=== Begin Enclosure ===

Lemma blob_step_ok s e s' : blob_inv s -> blob_step s e s' ->
  blob_inv s' /\ forall k, kept_apart k -> step_leaves s e s' k.
Proof.
  intros Hs Hstep. destruct Hstep as [s i key data size Hi Hk|s i p c d p' Hi Hp|s key d r Hk Hd|s d Hc].
  - split; [by apply start_inv|done].
  - pose proof (put_step_moves s i p c d p' Hs Hi Hp) as Hm. split; [by eapply moves_inv|]. intros k Hk.
    pose proof (mv_stored _ _ _ _ Hm k Hk) as H. revert H. unfold put_effect, step_leaves. by destruct (pu_stage p), (pu_stage p').
  - destruct (delete_moves s key d r Hs Hk Hd) as [H1 H2]. split; [done|]. intros k _. specialize (H2 k). by destruct (is_ok r).
  - split; [by eapply crash_inv|]. intros k Hk. split; [by apply crash_leaves|by apply crash_durable].
Qed.

Lemma blob_run_inv s : blob_run s -> blob_inv s.
Proof.
  induction 1 as [|s e s' _ IH Hstep]; [|by eapply blob_step_ok].
  split; simpl; try done; [|by intros p c b ?%elem_of_nil]. split; [done|]. by intros p x _ [? ?].
Qed.

(** ** Reading *)

Lemma get_stored d key c : tree d -> ValidateKey key = Ok tt ->
  (exists b, Get d false key = Ok (NFile c b)) <-> stored d key = Some c.
Proof.
  intros Ht Hv. unfold Get, store_path. rewrite Hv. simpl. unfold stored. split.
  - intros [b Hb]. apply (stat_ok _ _ _ Ht (path_of_nonempty key)) in Hb. by rewrite Hb.
  - unfold content_of. destruct (d !! path_of key) as [[x b|]|] eqn:E; [|done|done]. intros [= ->]. exists b.
    by apply (stat_ok _ _ _ Ht (path_of_nonempty key)).
Qed.

Lemma each_all {E : Type} keys : each (fun _ => @None E) keys = (keys, None).
Proof. induction keys as [|k keys IH]; [done|]. simpl. by rewrite IH. Qed.

Lemma each_first {E : Type} (fn : string -> option E) before k after e :
  Forall (fun x => fn x = None) before -> fn k = Some e -> each fn (before ++ k :: after) = (before ++ [k], Some e).
Proof. intros Hb Hk. induction Hb as [|x l Hx _ IH]; simpl; [by rewrite Hk|]. by rewrite Hx, IH. Qed.

Lemma NoDup_omap_inj {A B} (f : A -> option B) l : NoDup l ->
  (forall x y k, x ∈ l -> y ∈ l -> f x = Some k -> f y = Some k -> x = y) -> NoDup (omap f l).
Proof.
  induction 1 as [|x l Hx Hn IH]; intros Hinj; [constructor|]. simpl.
  assert (NoDup (omap f l)) as Hl by (apply IH; intros; eapply Hinj; try done; by right).
  destruct (f x) as [k|] eqn:Ex; [|done]. apply NoDup_cons. split; [|done]. intros (y & Hy & Ey)%list_elem_of_omap.
  rewrite (Hinj x y k) in Hx; try done; [by left|by right].
Qed.

Definition has_key_prefix (prefix key : string) : bool := (prefix == "") || has_prefix key prefix.

Lemma listed_stored d prefix key : synced_blobs d ->
  key ∈ omap (listed prefix) (walk d) <-> kept_apart key /\ is_Some (stored d key) /\ has_key_prefix prefix key = true.
Proof.
  intros Hs. unfold walk. rewrite list_elem_of_omap. setoid_rewrite merge_sort_Permutation. setoid_rewrite elem_of_map_to_list'.
  unfold listed, stored, content_of, has_key_prefix, kept_apart. split.
  - intros ((p & [c b|]) & Hp & He); simpl in *; [|done]. destruct (is_temp p) eqn:Et; [done|].
    destruct (Hs p c b Hp Et) as (_ & k & ->). unfold path_of in He. rewrite join_split in He. destruct (negb _ && _) eqn:Ek; [done|].
    injection He as <-. split_and!; [done|by rewrite Hp|]. by destruct (prefix == ""), (has_prefix k prefix).
  - intros (Et & Hk & Hpre). destruct (d !! path_of key) as [[c b|]|] eqn:Ed; [|by destruct Hk|by destruct Hk].
    exists (path_of key, NFile c b). split; [done|]. simpl. rewrite Et. unfold path_of at 1 2. rewrite join_split.
    by destruct (prefix == ""), (has_prefix key prefix).
Qed.

Lemma listed_once d prefix : synced_blobs d -> NoDup (omap (listed prefix) (walk d)).
Proof.
  intros Hs. apply NoDup_omap_inj; [unfold walk; rewrite merge_sort_Permutation; apply NoDup_map_to_list|].
  assert (forall p n k, (p, n) ∈ walk d -> listed prefix (p, n) = Some k -> p = path_of k /\ d !! p = Some n) as H.
  { intros p n k Hp He. unfold walk in Hp. rewrite merge_sort_Permutation in Hp. apply elem_of_map_to_list in Hp.
    unfold listed in He. destruct n as [c b|]; simpl in He; [|done]. destruct (is_temp p) eqn:Et; [done|].
    destruct (Hs p c b Hp Et) as (_ & x & ->). unfold path_of in He at 1 2. rewrite join_split in He.
    destruct (_ && _); [done|]. by injection He as <-. }
  intros [p n] [q m] k Hp Hq Ep Eq. apply H in Ep as [-> Hn]; [|done]. apply H in Eq as [-> Hm]; [|done]. congruence.
Qed.

(** ** A [Put] whose calls do not fail *)

Lemma mkdir_makes : forall rest d base d', base = [] \/ d !! base = Some NDir -> tree d ->
  mkdir_from d base rest = (d', Ok tt) -> base ++ rest = [] \/ d' !! (base ++ rest) = Some NDir.
Proof.
  induction rest as [|s rest IH]; intros d base d' Hb Ht H; simpl in H; [injection H as <-; by rewrite app_nil_r|].
  replace (base ++ s :: rest) with ((base ++ [s]) ++ rest) by (by rewrite <- app_assoc).
  destruct (d !! (base ++ [s])) as [[c b|]|] eqn:E; [done| |].
  - apply (IH d); [by right|done|done].
  - apply IH in H; [done|right; apply lookup_insert_eq|]. apply tree_insert; [done|by destruct base| |by left].
    by rewrite removelast_last.
Qed.

Fixpoint run_put (fuel : nat) (c : choice) (d : Disk) (p : put) : Disk * put :=
  match fuel with
  | O => (d, p)
  | S fuel => let '(d, p) := put_step d c p in run_put fuel c d p
  end.
Definition handleDevicesList (act : User) : M Error ApiResponse :=
  do! devices <- ListDevices act;
  ret (writeJSON 200 (obj [("devices", JArr (map deviceInfoDTO devices))])).

Definition RevokeDevice (act : User) (kind id : string) (allowAdminOverride : bool) : M Error unit :=
  if kind == "cli" then
    do! creds <- or_err (internal "failed to list devices") (CLICredentials_ListByUser (u_ID act));
    if negb (existsb (fun c => cc_ID c == id) creds)
       && negb (allowAdminOverride && bool_decide (u_Role act = RoleAdmin))
    then throw (NotFoundErr (Text "device not found") None)
    else
      run! or_err (internal "failed to delete device") (CLICredentials_Delete id);
      run! attempt (Audit (u_ID act) "cli_credential.delete" ("cli_credential:" +:+ id) None);
      ret tt
  else if kind == "oauth" then
    do! grants <- or_err (internal "failed to list connected apps") (OAuthGrants_ListByUser (u_ID act));
    if negb (existsb (fun g => og_ID g == id) grants)
    then throw (NotFoundErr (Text "connected app not found") None)
    else
      run! or_err (internal "failed to delete connected app") (OAuthGrants_Delete id);
      run! attempt (Audit (u_ID act) "oauth_grant.delete" ("oauth_grant:" +:+ id) None);
      ret tt
  else throw (BadRequest "invalid_kind"
         (Text ("device kind must be " +:+ quoted "cli" +:+ " or " +:+ quoted "oauth")) None).

Definition handleDeviceDelete (act : User) (id : string) : M Error ApiResponse :=
  do! r <- attempt (RevokeDevice act "cli" id true);
  run! match r with
       | Ok _ => ret tt
       | Err e => if Status e =? 404 then RevokeDevice act "oauth" id false else throw e
       end;
  ret no_content.

Definition routeMe (act : User) (r : ApiRequest) (rest : list string) : M Error ApiResponse :=
  let m := r_Method (q_Auth r) in
  match rest with
  | [] =>
      if m == "GET" then handleMeGet act
      else if m == "PATCH" then handleMePatch act r
      else method_not_allowed
  | [s] =>
      if s == "devices" then if m == "GET" then handleDevicesList act else method_not_allowed
      else unknown_route
  | [s; id] =>
      if s == "devices" then if m == "DELETE" then handleDeviceDelete act id else method_not_allowed
      else unknown_route
  | _ => unknown_route
  end.

(** ** cli.go *)

Record CLIAuthorize := mkCLIAuthorize { cz_Redirect : string; cz_Challenge : string; cz_Name : string }.
Definition dec_cli_authorize (cur : CLIAuthorize) (kvs : list (string * json)) : option CLIAuthorize :=
  match field "redirect" dec_string (cz_Redirect cur) kvs,
        field "challenge" dec_string (cz_Challenge cur) kvs,
        field "name" dec_string (cz_Name cur) kvs with
  | Some r, Some c, Some n => Some (mkCLIAuthorize r c n)
  | _, _, _ => None
  end.

(** An authentication error without an answer of its own. *)
Definition internal_auth (m : string) (e : AuthErr) : Error :=
  Internal m (match e with ErrAuthStore e => Some (CStore e) | _ => None end).

Definition handleCLIAuthorize (a : User) (r : ApiRequest) : M Error ApiResponse :=
  do! body <- decode_body dec_cli_authorize (mkCLIAuthorize "" "" "")
                ("request body must be JSON: {" +:+ quoted "redirect" +:+ "," +:+ quoted "challenge"
                 +:+ "," +:+ quoted "name" +:+ "}") r;
  do! code <- or_err (fun e => match e with
                | ErrCLIAuthInvalidRequest => newError 400 "invalid_cli_auth_request"
                    (Text "the CLI login request is malformed or its redirect/challenge is not acceptable") None
                | e => internal_auth "failed to issue CLI authorization code" e
                end)
                (IssueCLIAuthCode (u_ID a) (cz_Name body) (cz_Redirect body) (cz_Challenge body));
  run! attempt (Audit (u_ID a) "cli_login.approve" ("user:" +:+ u_ID a)
                  (Some (obj [("name", JStr (cz_Name body))])));
  ret (writeJSON 200 (obj [("code", JStr code)])).

Definition routeCLI (a : User) (r : ApiRequest) (rest : list string) : M Error ApiResponse :=
  match rest with
  | [s] =>
      if s == "authorize" then
        if r_Method (q_Auth r) == "POST" then handleCLIAuthorize a r else method_not_allowed
      else unknown_route
  | _ => unknown_route
  end.

Record CLIToken := mkCLIToken { ct_Code : string; ct_Verifier : string }.
Definition dec_cli_token (cur : CLIToken) (kvs : list (string * json)) : option CLIToken :=
  match field "code" dec_string (ct_Code cur) kvs, field "verifier" dec_string (ct_Verifier cur) kvs with
  | Some c, Some v => Some (mkCLIToken c v)
  | _, _ => None
  end.

Definition handleCLIToken (r : ApiRequest) : M Error ApiResponse :=
  do! body <- decode_body dec_cli_token (mkCLIToken "" "")
                ("request body must be JSON: {" +:+ quoted "code" +:+ "," +:+ quoted "verifier" +:+ "}") r;
  do! x <- or_err (fun e => match e with
             | ErrPKCEMismatch => newError 400 "pkce_mismatch"
                 (Text "the PKCE verifier does not match the authorization's challenge") None
             | ErrCLIAuthCodeInvalid => newError 400 "invalid_grant"
                 (Text "the authorization code is invalid, expired, or already used") None
             | e => internal_auth "failed to exchange CLI authorization code" e
             end) (ExchangeCLICode (ct_Code body) (ct_Verifier body));
  ret (writeJSON 201 (obj [("credential", JStr x.1); ("name", JStr (cc_Name x.2));
                           ("created_at", JStr (Format_RFC3339 0 (cc_CreatedAt x.2)))])).

(** The requested lifetime: an empty body asks for the default. *)
Definition requested_ttl (r : ApiRequest) : result Error Z :=
  let invalid_body := newError 400 "invalid_body" (Text ("request body must be JSON: {" +:+ quoted "ttl"
                        +:+ ": " +:+ quoted "15m" +:+ "} or empty")) None in
  let! text := match option_map json_first (q_Body r) with
               | Some (Ok j) =>
                   match dec_object (fun cur kvs => field "ttl" dec_string cur kvs) "" j with
                   | Some t => Ok t
                   | None => Err invalid_body
                   end
               | Some (Err StreamEOF) => Ok ""
               | _ => Err invalid_body
               end in
  if text == "" then Ok 0
  else match ParseDuration text with
       | Some d => Ok d
       | None => Err (newError 400 "invalid_ttl"
                   (Text ("ttl must be a Go duration string, e.g. " +:+ quoted "15m")) None)
       end.
(* ===== verification/ApiAuthority.v ===== *)
(** * ApiAuthority: what a request to the management API may change

    The contract of the routes (src/server/internal/api): whatever the request,
    and whatever fails on the way, the tables change only within the authority
    the acting user had when the request arrived. The authority is stated over
    the tables; the relation of tables it bounds is transitive, so each write is
    looked at once. *)

From stdpp Require Import sorting.
From S2P Require Import Prelude GoNum Policy Manifest Bundle Types Authz Settings Store StoreNames StoreCreds.
From S2P Require Import Service Deploy Tokens Sessions CLIAuth Functions Invoke Maintenance.
From S2P Require Import Api ApiWorkspaces ApiMe ApiFunctions.
From S2P Require Import ApiHandler.

(** ** Relations on one table *)

(** Only the rows of some keys differ. *)
Definition only_at {K A} `{Countable K} (G : K -> Prop) (m m' : gmap K A) : Prop :=
  forall k, G k \/ m' !! k = m !! k.
(** Only rows with a property are added, removed or changed, and only to rows
    with it. *)
Definition rows_by {K A} `{Countable K} (G : A -> Prop) (m m' : gmap K A) : Prop :=
  forall k, m' !! k = m !! k \/ (forall x, m !! k = Some x \/ m' !! k = Some x -> G x).
(** Only rows with a property are added or rewritten. *)
Definition adds_only {K A} `{Countable K} (G : A -> Prop) (m m' : gmap K A) : Prop :=
  forall k x, m' !! k = Some x -> G x \/ m !! k = Some x.
(** Every row sits at its own key. *)
Definition keyed {K A} `{Countable K} (key : A -> K) (m : gmap K A) : Prop :=
  forall k x, m !! k = Some x -> key x = k.
Definition unless {A} (P : Prop) (x x' : A) : Prop := P \/ x' = x.
Definition appended {A} (G : A -> Prop) (l l' : list A) : Prop := exists new, l' = l ++ new /\ Forall G new.

Section TableRelations.
Context {K A : Type} `{Countable K}.

#[export] Instance only_at_refl (G : K -> Prop) : Reflexive (only_at (A := A) G).
Proof. intros m k. by right. Qed.
#[export] Instance only_at_trans (G : K -> Prop) : Transitive (only_at (A := A) G).
Proof. intros m1 m2 m3 H1 H2 k. destruct (H1 k), (H2 k); auto. right. congruence. Qed.
#[export] Instance rows_by_refl (G : A -> Prop) : Reflexive (rows_by (K := K) G).
Proof. intros m k. by left. Qed.
#[export] Instance rows_by_trans (G : A -> Prop) : Transitive (rows_by (K := K) G).
Proof.
  intros m1 m2 m3 H1 H2 k. destruct (H1 k) as [E1|E1], (H2 k) as [E2|E2].
  - left. congruence.
  - right. intros x Hx. rewrite <- E1 in Hx. auto.
  - right. intros x Hx. rewrite E2 in Hx. auto.
  - right. intros x [Hx|Hx]; auto.
Qed.
#[export] Instance adds_only_refl (G : A -> Prop) : Reflexive (adds_only (K := K) G).
Proof. intros m k x Hx. by right. Qed.
#[export] Instance adds_only_trans (G : A -> Prop) : Transitive (adds_only (K := K) G).
Proof. intros m1 m2 m3 H1 H2 k x Hx. destruct (H2 k x Hx) as [|Hx2]; [by left|by apply H1]. Qed.
#[export] Instance unless_refl (P : Prop) : Reflexive (unless (A := A) P).
Proof. intros x. by right. Qed.
#[export] Instance unless_trans (P : Prop) : Transitive (unless (A := A) P).
Proof. intros x y z [?| ->] [?| ->]; [by left|by left|by left|by right]. Qed.
#[export] Instance appended_refl (G : A -> Prop) : Reflexive (appended G).
Proof. intros l. exists []. by rewrite app_nil_r. Qed.
#[export] Instance appended_trans (G : A -> Prop) : Transitive (appended G).
Proof.
  intros l1 l2 l3 (a & -> & Ha) (b & -> & Hb). exists (a ++ b). rewrite app_assoc. split; [done|].
  by apply Forall_app.
Qed.
Lemma member_listed t id m : m ∈ order_by wm_CreatedAt (rows (fun m => wm_WorkspaceID m == id) (t_members t)) <->
  wm_WorkspaceID m = id /\ exists k, t_members t !! k = Some m.
Proof. unfold order_by. by rewrite merge_sort_Permutation, elem_of_rows, String.eqb_eq. Qed.

(** The members a check saw. *)
Lemma managed_tables act id w x w' : managed_workspace act id w = (Ok x, w') -> tbl w' = tbl w.
Proof. intros H. by apply managed_read in H as [_ ?]. Qed.

Lemma remove_check_read act id uid w x w' : remove_member_check act id uid w = (Ok x, w') ->
  ws_admins (tbl w) -> forall m, t_members (tbl w) !! (w_ID x, uid) = Some m -> wm_Role m = RoleAdmin ->
  exists u m', u <> uid /\ t_members (tbl w) !! (w_ID x, u) = Some m' /\ wm_Role m' = RoleAdmin.
Proof.
  unfold remove_member_check. intros H [Hk _] m Hm Hr.
  apply bind_ok in H as (y & w1 & Hy & H). apply managed_tables in Hy.
  apply bind_ok in H as (ms & w2 & Hl & H). apply or_err_ok, members_listed in Hl as [-> Ht2]. rewrite Hy in H.
  case_step H. injection H as <- _. apply (other_admin (tbl w) (w_ID y.1) uid); [|done].
  intros Hz. apply not_true_iff_false in E. apply E, existsb_exists. exists m.
  rewrite <- list_elem_of_In, member_listed. pose proof (Hk _ _ Hm) as Hkey. unfold member_key in Hkey.
  injection Hkey as Hw Hu. rewrite Hw, Hu. split; [split; [done|eauto]|].
  rewrite Hz, Hr. by rewrite String.eqb_refl.
Qed.

Lemma remove_keeps act id uid : preserves (on_tables (remains ws_admins)) (RemoveWorkspaceMember act id uid).
Proof.
  intros w. unfold RemoveWorkspaceMember. apply at_read; [exact _..|unfold remove_member_check; frames; done|].
  intros x w1 H Ht. unfold remove_member_apply. apply at_bind; [exact _..| |].
  - apply at_or_err, members_write_keeps. rewrite Ht. intros t Hf Hi. case_step Hf. injection Hf as <-.
    apply replaced_member_keeps; [done| |done]. intros m Hm Hr. right. by eapply remove_check_read.
  - intros b w2 _. revert w2. by ws_kept.
Qed.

=== End Enclosure ===

Reproduce the entries above exactly, starting at their first line and finishing with the line that contains "Lemma get_stored d".

Lemma blob_step_ok s e s' : blob_inv s -> blob_step s e s' ->
  blob_inv s' /\ forall k, kept_apart k -> step_leaves s e s' k.
Proof.
  intros Hs Hstep. destruct Hstep as [s i key data size Hi Hk|s i p c d p' Hi Hp|s key d r Hk Hd|s d Hc].
  - split; [by apply start_inv|done].
  - pose proof (put_step_moves s i p c d p' Hs Hi Hp) as Hm. split; [by eapply moves_inv|]. intros k Hk.
    pose proof (mv_stored _ _ _ _ Hm k Hk) as H. revert H. unfold put_effect, step_leaves. by destruct (pu_stage p), (pu_stage p').
  - destruct (delete_moves s key d r Hs Hk Hd) as [H1 H2]. split; [done|]. intros k _. specialize (H2 k). by destruct (is_ok r).
  - split; [by eapply crash_inv|]. intros k Hk. split; [by apply crash_leaves|by apply crash_durable].
Qed.

Lemma blob_run_inv s : blob_run s -> blob_inv s.
Proof.
  induction 1 as [|s e s' _ IH Hstep]; [|by eapply blob_step_ok].
  split; simpl; try done; [|by intros p c b ?%elem_of_nil]. split; [done|]. by intros p x _ [? ?].
Qed.

(** ** Reading *)

Lemma get_stored d key c : tree d -> ValidateKey key = Ok tt ->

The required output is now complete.